## WORK ITEM
Reproduce word for word the lines between those holding "assert (Htf : t" and "assert (Hp2 : ram", inclusive, and nothing else from the data below.

Dataset entries:
┏━━

Lemma data_alloc_ok v O : tmp_inv v O -> tmp_inv (data_alloc v).1 O /\ pull (data_alloc v).1 = pull v.
Proof.
  intros H. unfold data_alloc. destruct (te_mem (fs_state v)) as [|f l]; [done|]. cbn [fst]. split; [|done].
  apply set_tmp_inv; [done|done|]. apply (ti_de _ _ H).
Qed.

Lemma node_alloc_ok v O :
  tmp_inv v O -> tmp_inv (node_alloc v).1 O /\ pull (node_alloc v).1 = pull v /\
    t_nodes (pull v) !! (node_alloc v).2 = None.
Proof.
  intros H. assert (H0 : t_nodes (pull v) !! 0 = None).
  { destruct (t_nodes (pull v) !! 0) as [n|] eqn:E; [|done]. by destruct (i_node _ _ (ti_fs _ _ H) _ _ E) as [? _]. }
  unfold node_alloc. destruct (te_new (fs_state v)) as [|a l]; [done|]. cbn [fst snd]. split; [|split; [done|]].
  - apply set_tmp_inv; [done|done|]. apply (ti_de _ _ H).
  - case_bool_decide as E; [done|]. rewrite lookup_pull. apply eq_None_not_Some in E. by rewrite E.
Qed.

(** ** Changes the VFS makes itself *)

Lemma set_pool_inv v O l :
  tmp_inv v O -> zlen l = zlen (symlink_pool v) -> Forall sym_ok l -> tmp_inv (set_pool l v) O.
Proof. intros [] Hl Hs. split; cbn; rewrite ?Hl; done. Qed.

Lemma pool_st v O i e l :
  tmp_inv v O -> sym_ok e -> st (symlink_pool v) i e = Some l -> tmp_inv (set_pool l v) O.
Proof.
  intros H He Hl. apply set_pool_inv; [done|by eapply zlen_st|]. unfold st in Hl. destruct (_ && _); [|done].
  injection Hl as <-. apply Forall_insert; [apply (ti_pool _ _ H)|done].
Qed.

(** The nodes there are stay. *)
Definition vkeep (v v' : VS) : Prop :=
  fs_nodes v' = fs_nodes v /\ zlen (symlink_pool v') = zlen (symlink_pool v).

#[export] Instance vkeep_preorder : PreOrder vkeep.
Proof. split; [done|]. intros v1 v2 v3 [E1 E2] [E3 E4]. split; congruence. Qed.

Lemma vkeep_valid v v' p : vkeep v v' -> valid v p -> valid v' p.
Proof.
  intros [E1 E2]. destruct p as [a|i]; [|by rewrite !valid_sym, E2]. unfold valid. cbn. by rewrite E1.
Qed.

Lemma put_sym v O i n n' :
  tmp_inv v O -> get_node (NSym i) v = Some n -> sym_ok (mk_sym n' 0) ->
  exists v', put_node (NSym i) n' v = Some v' /\ tmp_inv v' O /\ vkeep v v'.
Proof.
  intros H Hn Hs. destruct (sym_node v O i n H Hn) as (e & He & _). cbn [put_node]. rewrite He. ob.
  destruct (st_some (symlink_pool v) i (mk_sym n' (sy_in_use e))) as [l Hl]; [by apply ld_Some_lt in He|].
  rewrite Hl. ob. eexists. split; [done|]. split; [exact (pool_st v O i (mk_sym n' (sy_in_use e)) l H Hs Hl)|].
  split; [done|]. by eapply zlen_st.
Qed.

Lemma sym_ref v O i n : tmp_inv v O -> get_node (NSym i) v = Some n -> forall r, sym_ok (mk_sym (Vfs.set_refcount r n) 0).
Proof. intros H Hn r. by destruct (sym_node v O i n H Hn) as (e & _ & <- & ?). Qed.
(** No other entry and no directory lies in a private table. *)
Lemma tab_unique s ds held d i :
  vm_ok s ds held -> d ∈ ds -> 0 <= i < PD_KERNEL_ENTRIES -> priv (ram s d i) = true ->
  let t := fr (ram s d i) in
  pool t /\ kd <> t /\ (forall d', d' ∈ ds -> d' <> t) /\
  (forall d' i', d' ∈ ds -> 0 <= i' < PD_KERNEL_ENTRIES -> priv (ram s d' i') = true -> fr (ram s d' i') = t -> d' = d /\ i' = i) /\
  (forall d' i' j', in_ds ds (SLeaf d' i' j') -> t ∉ contrib (ram s) (SLeaf d' i' j')).
Proof.
  intros Hok Hd Hi Hp t. pose proof Hok as (_ & _ & _ & Hds & _). destruct (Hds d Hd) as [_ [_ Hso]].
  destruct (Hso i Hi Hp) as [Hot _]. fold t in Hot.
  assert (Htp : pool t) by (eapply refs_pool; [exact Hok|by apply tab_in]).
  assert (Huniq : forall x, in_ds ds x -> t ∈ contrib (ram s) x -> x = STab d i).
  { intros x Hx Hf. eapply (site_unique s ds _ x (STab d i) t); try done. cbn. rewrite Hp. apply ms_self. }
  split; [done|]. split; [intros E; apply (proj2 KO); change (pool kd); by rewrite E|]. split; [|split].
  - intros d' Hd' ->. specialize (Huniq (SDir t) Hd'). cbn in Huniq. discriminate Huniq. apply ms_self.
  - intros d' i' Hd' Hi' Hp' Heq. specialize (Huniq (STab d' i') (conj Hd' Hi')). cbn in Huniq. rewrite Hp', Heq in Huniq.
    by specialize (Huniq (ms_self _)) as [= -> ->].
  - intros d' i' j' Hx Hf. by specialize (Huniq _ Hx Hf).
Qed.

Lemma rupd_ne r f i v g : g <> f -> forall k, rupd r f i v g k = r g k.
Proof. intros Hg k. unfold rupd. by rewrite (proj2 (Z.eqb_neq g f) Hg). Qed.
Lemma rupd_at r f i v k : rupd r f i v f k = if k =? i then v else r f k.
Proof. unfold rupd. by rewrite Z.eqb_refl. Qed.
(** A held frame filled with [c] and entered for the process. *)
Lemma fill_pte_ok s ds held d i j f v (c : Z -> Z) :
  let e := ram s d i in let t := fr e in
  let s' := set_ram (rupd (rpage (ram s) f c) t j v) s in
  in_ds ds (SLeaf d i j) -> priv e = true -> user e = true -> vm_ok s ds ({[+ f +]} ⊎ held) -> own (pm s) f ->
  fr v = f -> pres v = true -> user v = true -> cow v = false ->
  t <> f /\ vm_ok s' ds (leaf (ram s t j) ⊎ held) /\ sv s s' ds (but d i j) /\ upte s' d i j = Some v /\ forall w, ram s' f w = c w.
Proof.
  cbv zeta. intros Hin Hp Hue Hok Ho V1 V2 V3 V5. pose proof Hin as (Hd & Hi & Hj). set (t := fr (ram s d i)).
  destruct (held_fresh s ds held f Hok Ho) as [Hnr _]. set (r2 := rpage (ram s) f c). set (s2 := set_ram r2 s).
  assert (Ha : forall g, g <> f -> forall w, r2 g w = ram s g w) by (intros; by apply rpage_ne).
  assert (Hok2 : vm_ok s2 ds ({[+ f +]} ⊎ held)) by by apply vm_ok_write_held.
  assert (Hsv2 : sv s s2 ds every) by by eapply sv_held.
  assert (Hdf : d <> f) by (intros Hx; apply Hnr; rewrite <- Hx; by apply dir_in).
  assert (Htf : t <> f) by (intros Hx; apply Hnr; rewrite <- Hx; by apply tab_in).
  assert (He2 : ram s2 d i = ram s d i) by (cbn [ram set_ram s2]; by rewrite Ha by done).
  assert (Hp2 : ram s2 t j = ram s t j) by (cbn [ram set_ram s2]; by rewrite Ha by done).
  destruct (sv_pte s2 ds _ d i j v Hok2 Hin) as [Hsv3 Hup3]; [by rewrite He2|]. rewrite He2 in Hsv3, Hup3. fold t in Hsv3, Hup3.
  rewrite V2, V3 in Hup3. split; [done|]. split.
  { change (set_ram (rupd r2 t j v) s) with (set_ram (rupd (ram s2) t j v) s2).
    eapply eq_ind_r with (P := fun e => vm_ok (set_ram (rupd (ram s2) (fr e) j v) s2) ds _); [|symmetry; exact He2].
    eapply (vm_ok_write_pte s2 ds ({[+ f +]} ⊎ held)); try done.
    - by rewrite He2.
    - rewrite He2. fold t. rewrite Hp2, (leaf_up v), V1 by done. clear. mult_eq.
    - rewrite He2. intros _. split; [done|]. congruence.
    - intros _ _ _. by rewrite V1. }
  split; [eapply sv_trans; [by eapply sv_weaken|exact Hsv3]|]. split; [exact Hup3|].
  intros w. cbn [ram set_ram]. rewrite rupd_ne by done. unfold r2. by rewrite rpage_at.
Qed.

(** A write fault on a copy-on-write page. *)
Lemma handle_cow_ok s ds held d va n p :
  let i := pd_index va in let j := pt_index va in
  vm_ok s ds held -> in_ds ds (SLeaf d i j) -> avail (S n) s -> upte s d i j = Some p -> cow p = true ->
  wp (vmm_handle_cow (d * PAGE_SIZE) va) (fun r s' => r = 0 /\ vm_ok s' ds held /\ avail n s' /\ sv s s' ds (but d i j) /\
    exists v, upte s' d i j = Some v /\ rw v = true /\ cow v = false /\ forall w, ram s' (fr v) w = ram s (fr p) w) s.
Proof.
  cbv zeta. set (i := pd_index va). set (j := pt_index va). intros Hok Hin Hav Hu Hcow. pose proof Hin as (Hd & Hi & Hj).
  pose proof Hok as (_ & _ & _ & Hds & _). destruct (Hds d Hd) as [Hdo [Hod Hso]]. destruct (Hdo i Hi) as (Hpe & _ & Hpt).
  pose proof (upte_inv _ _ _ _ _ Hu) as (Hp & Hpv & Hpp & Hpu). rewrite Hp in Hpt. specialize (Hpt j Hj). rewrite <- Hpv in Hpt.
  destruct (Hpt Hpp) as [Hpue _]. specialize (Hpue Hpu). set (t := fr (ram s d i)) in *.
  assert (Hfp : pool (fr p)) by (eapply refs_pool; [done|by eapply upte_in]). destruct (pool_range _ Hfp) as (Hfr & _ & Hf20).
  unfold vmm_handle_cow, pte_get. rewrite pool_nz by (by eapply dir_unique). apply wp_bind, wp_bind, wp_rd. fold i j.
  rewrite has_pres, Hpe. cbn [negb]. apply wp_ret. rewrite addr_fr. fold t. apply wp_bind, wp_rd. rewrite <- Hpv, has_cow, Hcow. cbn [negb].
  set (fl := Z.lor _ PAGE_PRESENT). apply wp_bind, wp_gets. rewrite addr_fr. unfold page_ref_get_locked.
  rewrite page_ref_get_ok by (try done; apply Hfp).
  assert (Hv : forall f, 0 <= f < 2 ^ 20 -> let v := Z.lor (f * PAGE_SIZE) fl in
    fr v = f /\ pres v = true /\ user v = true /\ rw v = true /\ cow v = false).
  { intros f Hf. cbv zeta. subst fl. split; [frs|]. split; [bits|]. split; [bits|]. split; bits. }
  destruct (Z.eqb_spec (refcounts (pm s) (fr p)) 1) as [Hone|Hmany].
  - apply wp_bind, wp_wr, wp_ret. destruct (Hv (fr p) Hf20) as (V1 & V2 & V3 & V4 & V5). set (v := Z.lor _ fl) in *.
    destruct (sv_pte s ds held d i j v Hok Hin Hp) as [Hsv Hup]. fold t in Hsv, Hup. rewrite V2, V3 in Hup.
    split; [done|]. split.
    { eapply vm_ok_write_pte; try done.
      - rewrite leaf_up by done. fold t. rewrite <- Hpv, (leaf_up p) by done. by rewrite V1.
      - intros _. split; [done|]. congruence.
      - intros _ _ _. by rewrite V1. }
    split; [unfold avail in *; cbn [pm set_ram]; lia|]. split; [done|]. exists v. split; [done|]. split; [done|]. split; [done|].
    intros w. cbn [ram set_ram]. rewrite V1. apply rupd_ne. by eapply leaf_not_tab.
  - eapply wp_use; [by apply kalloc_ok|]. cbv beta. intros a s1 (f & -> & Hnz & Hpool & Hof & Hs1 & Hav1 & Hok1 & Hrc0 & Hrc). rewrite Hnz.
    assert (Hram : ram s1 = ram s) by by rewrite Hs1. destruct (held_fresh s1 ds held f Hok1 Hof) as [Hnr _]. rewrite Hram in Hnr.
    destruct (pool_range _ Hpool) as (_ & _ & Hff). apply wp_bind, wp_copy. rewrite addr_fr, fr_page by done. apply wp_bind, wp_wr.
    destruct (Hv f Hff) as (V1 & V2 & V3 & V4 & V5). set (v := Z.lor _ fl) in *. rewrite Hram. cbn [ram set_ram].
    pose proof (fill_pte_ok s1 ds held d i j f v (ram s (fr p)) Hin) as Hfill. cbv zeta in Hfill. rewrite Hram in Hfill. fold t in Hfill.
    destruct Hfill as (Htf & Hok3 & Hsv3 & Hup3 & Hc3); try done.
    rewrite <- Hpv, leaf_up in Hok3 by done. apply wp_bind. eapply wp_mono; [by apply free_ok|]. cbv beta. intros _ s4 (Hs4 & Hok4 & Hav4 & _). apply wp_ret.
    split; [done|]. split; [done|]. split; [by apply Hav4|].
    split; [eapply (sv_trans s s1); [rewrite Hs1; apply sv_pm|]; rewrite Hs4; exact Hsv3|].
    exists v. split; [rewrite Hs4; exact Hup3|]. split; [done|]. split; [done|]. intros w. rewrite Hs4, V1. apply Hc3.
Qed.

Lemma msum_seq_cons k n (g : Z -> gmultiset Z) : 0 < n -> msum (seqZ k n) g = g k ⊎ msum (seqZ (k + 1) (n - 1)) g.
Proof. intros Hn. rewrite seqZ_cons by lia. done. Qed.

(** Releasing the frames of one table. *)
Lemma free_table_ok s ds held t :
  vm_ok s ds (tbl (ram s) t ⊎ held) ->
  wp (for_each (seqZ 0 1024) (free_user_pte (t * PAGE_SIZE))) (fun _ s' =>
    vm_ok s' ds held /\ ram s' = ram s /\ forall n, avail n s -> avail n s') s.
Proof.
  intros Hok. apply (wp_for_range (fun k s1 => vm_ok s1 ds (msum (seqZ k (1024 - k)) (fun j => leaf (ram s t j)) ⊎ held) /\
    ram s1 = ram s /\ forall n, avail n s -> avail n s1)); [done|done| |].
  - intros k s1 Hk (Hok1 & Hram & Hav). unfold free_user_pte. apply wp_bind, wp_rd. rewrite has_pres, has_user, Hram, addr_fr.
    rewrite msum_seq_cons in Hok1 by lia. unfold leaf at 1 in Hok1. replace (1024 - k - 1) with (1024 - (k + 1)) in Hok1 by lia.
    destruct (pres (ram s t k) && user (ram s t k)).
    + rewrite <- (assoc_L (⊎)) in Hok1. eapply wp_mono; [by apply free_ok|]. cbv beta. intros _ s2 (Hs2 & Hok2 & Hav2 & _).
      split; [done|]. split; [by rewrite Hs2|]. auto.
    + apply wp_skip. rewrite (left_id_L ∅ (⊎)) in Hok1. done.
  - intros s1 (Hok1 & Hram & Hav). change (seqZ (0 + 1024) (1024 - (0 + 1024))) with (@nil Z) in Hok1. cbn [msum] in Hok1.
    rewrite (left_id_L ∅ (⊎)) in Hok1. done.
Qed.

┗━━

## ANSWER SECTION
  assert (Htf : t <> f) by (intros Hx; apply Hnr; rewrite <- Hx; by apply tab_in).
  assert (He2 : ram s2 d i = ram s d i) by (cbn [ram set_ram s2]; by rewrite Ha by done).
  assert (Hp2 : ram s2 t j = ram s t j) by (cbn [ram set_ram s2]; by rewrite Ha by done).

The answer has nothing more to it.